Problem details:
Copy each line in the data that includes the word "operator".
☆ ☆ ☆ ☆ ☆
(** * custom::deque — block-array deque with a front offset

    Shallow embedding of the two variants of the header that the repository
    carries:

    - [DequeH]  : src/deque.h (the skeleton: most mutators have empty bodies,
                  the index helpers do not wrap);
    - [Part0]   : src/unnamed/part_000 (the worked-out variant: wrapping index
                  helpers, push_front, pop_front, pop_back, clear, reallocate,
                  copy assignment).

    Machine integers are mathematical integers with the conversions written
    out ([to_int] for the 32-bit [int], [to_size] for the 64-bit [size_t]);
    operations that the C++ standard leaves undefined (null dereference,
    out-of-range subscripts, division by zero, reading a raw slot) and failed
    assertions are results of an error monad. *)

From Stdlib Require Import ZArith Lia.
From stdpp Require Import base tactics option list relations.

Local Open Scope Z_scope.

(** ** Machine integers *)

Definition int_min : Z := - 2 ^ 31.
Definition int_max : Z := 2 ^ 31 - 1.
Definition size_max : Z := 2 ^ 64 - 1.

(** Conversion to [int] (two's complement wrap-around). *)
Definition to_int (z : Z) : Z := (z + 2 ^ 31) mod 2 ^ 32 - 2 ^ 31.

(** Conversion to [size_t] (reduction modulo 2^64). *)
Definition to_size (z : Z) : Z := z mod 2 ^ 64.

(** ** Outcomes of an operation *)

Inductive fault : Set :=
  | AssertFailed      (* assert(...) did not hold *)
  | NullDeref         (* subscript through a null pointer *)
  | OutOfBounds       (* subscript outside the allocated array *)
  | DivByZero         (* / or % by zero *)
  | Uninitialized     (* value read from a raw (unconstructed) slot *)
  | OutOfFuel.        (* loop bound of the model exhausted *)

Inductive result (A : Type) : Type :=
  | Ok (a : A)
  | Fault (f : fault).
Arguments Ok {A} a.
Arguments Fault {A} f.

#[global] Instance result_ret : MRet result := @Ok.
#[global] Instance result_bind : MBind result := λ A B f m,
  match m with
  | Ok a => f a
  | Fault e => Fault e
  end.

Definition is_ok {A} (r : result A) : bool :=
  match r with Ok _ => true | Fault _ => false end.

(** ** Loops

    [while_loop fuel cond body s] runs [while (cond) body] from state [s];
    every call site passes a fuel that exceeds the number of iterations the
    loop can make. *)

Fixpoint while_loop {S : Type} (fuel : nat) (cond : S → result bool)
    (body : S → result S) (s : S) : result S :=
  match fuel with
  | O => Fault OutOfFuel
  | Datatypes.S fuel' =>
      c ← cond s;
      if c : bool then s' ← body s; while_loop fuel' cond body s'
      else Ok s
  end.

(** [for (i = init; test i; i = next i) body] over a carried state. *)
Definition for_loop {S : Type} (fuel : nat) (test : Z → bool) (next : Z → Z)
    (body : Z → S → result S) (init : Z) (s : S) : result S :=
  '(_, s') ← while_loop fuel
      (λ '(i, _), Ok (test i))
      (λ '(i, s), s' ← body i s; Ok (next i, s'))
      (init, s);
  Ok s'.

(** ** Memory: an array of block pointers, each block an array of slots *)

(** A slot holds a constructed value or is raw memory. *)
Abbreviation cell T := (option T) (only parsing).
(** A block is an array of slots. *)
Abbreviation block T := (list (option T)) (only parsing).
(** An entry of the block-pointer array: [None] is [nullptr]. *)
Abbreviation block_ptr T := (option (list (option T))) (only parsing).
(** [T** data]: [None] is [nullptr]. *)
Abbreviation block_array T := (option (list (option (list (option T))))) (only parsing).

Section Memory.
Context {A : Type}.

(** [l[i]] of a C array: defined inside the allocation only. *)
Definition subscript (l : list A) (i : Z) : result A :=
  if i <? 0 then Fault OutOfBounds
  else match l !! Z.to_nat i with
       | Some a => Ok a
       | None => Fault OutOfBounds
       end.

(** [l[i] = a]. *)
Definition assign (l : list A) (i : Z) (a : A) : result (list A) :=
  if i <? 0 then Fault OutOfBounds
  else match l !! Z.to_nat i with
       | Some _ => Ok (<[Z.to_nat i := a]> l)
       | None => Fault OutOfBounds
       end.
End Memory.

Section Blocks.
Context {T : Type}.

(** [data[ib]], the block pointer itself. *)
Definition ptr_get (data : block_array T) (ib : Z) : result (block_ptr T) :=
  match data with
  | None => Fault NullDeref
  | Some arr => subscript arr ib
  end.

(** [data[ib] = p]. *)
Definition ptr_set (data : block_array T) (ib : Z) (p : block_ptr T)
    : result (block_array T) :=
  match data with
  | None => Fault NullDeref
  | Some arr => arr' ← assign arr ib p; Ok (Some arr')
  end.

(** The slot [data[ib][ic]], constructed or raw. *)
Definition cell_get (data : block_array T) (ib ic : Z) : result (cell T) :=
  p ← ptr_get data ib;
  match p with
  | None => Fault NullDeref
  | Some blk => subscript blk ic
  end.

(** Overwrite the slot [data[ib][ic]]. *)
Definition cell_set (data : block_array T) (ib ic : Z) (c : cell T)
    : result (block_array T) :=
  p ← ptr_get data ib;
  match p with
  | None => Fault NullDeref
  | Some blk => blk' ← assign blk ic c; ptr_set data ib (Some blk')
  end.

(** The lvalue [data[ib][ic]]: forming it needs the slot to exist. *)
Definition element_ref (data : block_array T) (ib ic : Z) : result (Z * Z) :=
  _ ← cell_get data ib ic; Ok (ib, ic).

(** Reading the value behind a reference. *)
Definition load (data : block_array T) (r : Z * Z) : result T :=
  c ← cell_get data r.1 r.2;
  match c with
  | Some v => Ok v
  | None => Fault Uninitialized
  end.

(** Assigning through a reference. *)
Definition store (data : block_array T) (r : Z * Z) (v : T)
    : result (block_array T) :=
  cell_set data r.1 r.2 (Some v).

(** [alloc.destroy(&data[ib][ic])]: the lifetime of the object ends and
    the slot becomes raw again.  The embedding treats a later read of such
    a slot as a fault, although for a trivially destructible [T] such as
    [int] the compiled program still finds the old value there. *)
Definition destroy (data : block_array T) (r : Z * Z)
    : result (block_array T) :=
  cell_set data r.1 r.2 None.

(** [&data[ib][ic] != nullptr] for a block pointer [p = data[ib]]: the
    address [p + ic] is null only for a null block at offset 0. *)
Definition cell_address_nonnull (p : block_ptr T) (ic : Z) : bool :=
  match p with
  | Some _ => true
  | None => negb (ic =? 0)
  end.
End Blocks.

(** ** The deque object *)

Record deque (T : Type) : Type := Deque {
  numCells : Z;              (* size_t: number of cells in a block *)
  numBlocks : Z;             (* size_t: number of blocks in the data array *)
  numElements : Z;           (* size_t: number of elements in the deque *)
  iaFront : Z;               (* int: array-centered index of the front *)
  data : block_array T       (* T**: array of arrays *)
}.
Arguments Deque {T}.
Arguments numCells {T}.
Arguments numBlocks {T}.
Arguments numElements {T}.
Arguments iaFront {T}.
Arguments data {T}.

Definition set_data {T} (d : deque T) (x : block_array T) : deque T :=
  Deque (numCells d) (numBlocks d) (numElements d) (iaFront d) x.
Definition set_iaFront {T} (d : deque T) (x : Z) : deque T :=
  Deque (numCells d) (numBlocks d) (numElements d) x (data d).
Definition set_numElements {T} (d : deque T) (x : Z) : deque T :=
  Deque (numCells d) (numBlocks d) x (iaFront d) (data d).

(** [deque(const A& a = A())]: sixteen cells per block, nothing allocated. *)
Definition deque_ctor {T} : deque T := Deque 16 0 0 0 None.

(** [size()] and [empty()]. *)
Definition size {T} (d : deque T) : Z := numElements d.
Definition empty {T} (d : deque T) : bool := numElements d =? 0.

(** ** The iterator

    An iterator is a logical index and a pointer back to its deque; the
    pointer only selects the deque that [operator*] reads, so the embedding
    keeps the index and passes the deque where it is dereferenced. *)

Record iterator : Set := Iterator { it_id : Z }.

Definition it_ne (a b : iterator) : bool := negb (it_id a =? it_id b).
Definition it_eq (a b : iterator) : bool := it_id a =? it_id b.
(** [operator-]. *)
Definition it_sub (a b : iterator) : Z := to_int (it_id a - it_id b).
(** [operator+=]. *)
Definition it_add (a : iterator) (offset : Z) : iterator :=
  Iterator (to_int (it_id a + offset)).
(** Prefix [operator++] and [operator--]. *)
Definition it_incr (a : iterator) : iterator := Iterator (to_int (it_id a + 1)).
Definition it_decr (a : iterator) : iterator := Iterator (to_int (it_id a - 1)).
(** Postfix forms: the snapshot and the advanced iterator. *)
Definition it_post_incr (a : iterator) : iterator * iterator := (a, it_incr a).
Definition it_post_decr (a : iterator) : iterator * iterator := (a, it_decr a).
☆ ☆ ☆ ☆ ☆
Output of the task:
    pointer only selects the deque that [operator*] reads, so the embedding
(** [operator-]. *)
(** [operator+=]. *)
(** Prefix [operator++] and [operator--]. *)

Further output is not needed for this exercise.